**Available data**:
━━━

(** The percentage of a count that is not negative, and of a count that
    has reached its total. *)
Lemma percentageOf_lower (k n : Z) :
  (0 <= k)%Z -> (0 < n)%Z ->
  (0 <= DataView.percentageOf k n)%Z /\ ((n <= k)%Z -> (100 <= DataView.percentageOf k n)%Z).
Proof.
  intros Hk Hn. unfold DataView.percentageOf, Number.Math_round, Number.mul, Number.div.
  set (K := inject_Z k). set (N := inject_Z n).
  assert (HN : 0 < N) by (unfold N; rewrite <- (Zlt_Qlt 0); lia).
  assert (HK : 0 <= K) by (unfold K; rewrite <- (Zle_Qle 0); lia).
  set (x := K / N).
  assert (Hx0 : 0 <= x) by (apply Qle_shift_div_l; lra).
  pose proof (roundDouble_error x Hx0) as [Q1 Q2].
  set (q := Number.roundDouble x) in *.
  assert (U : forall z : Q, z / 2 ^ 53 == z * (1 # 9007199254740992)) by (intros; reflexivity).
  rewrite U in Q1, Q2.
  assert (Hy0 : 0 <= q * 100) by lra.
  pose proof (roundDouble_error (q * 100) Hy0) as [P1 P2].
  set (p := Number.roundDouble (q * 100)) in *.
  rewrite U in P1, P2.
  split.
  - change 0%Z with (Qfloor 0). apply Qfloor_resp_le. lra.
  - intros Hnk.
    assert (HKN : N <= K) by (unfold K, N; rewrite <- Zle_Qle; lia).
    assert (Hx1 : 1 <= x) by (apply Qle_shift_div_l; lra).
    change 100%Z with (Qfloor 100). apply Qfloor_resp_le. lra.
Qed.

━━━

Return only those lines of the records that contain the string "change".

  - change 0%Z with (Qfloor 0). apply Qfloor_resp_le. lra.
    change 100%Z with (Qfloor 100). apply Qfloor_resp_le. lra.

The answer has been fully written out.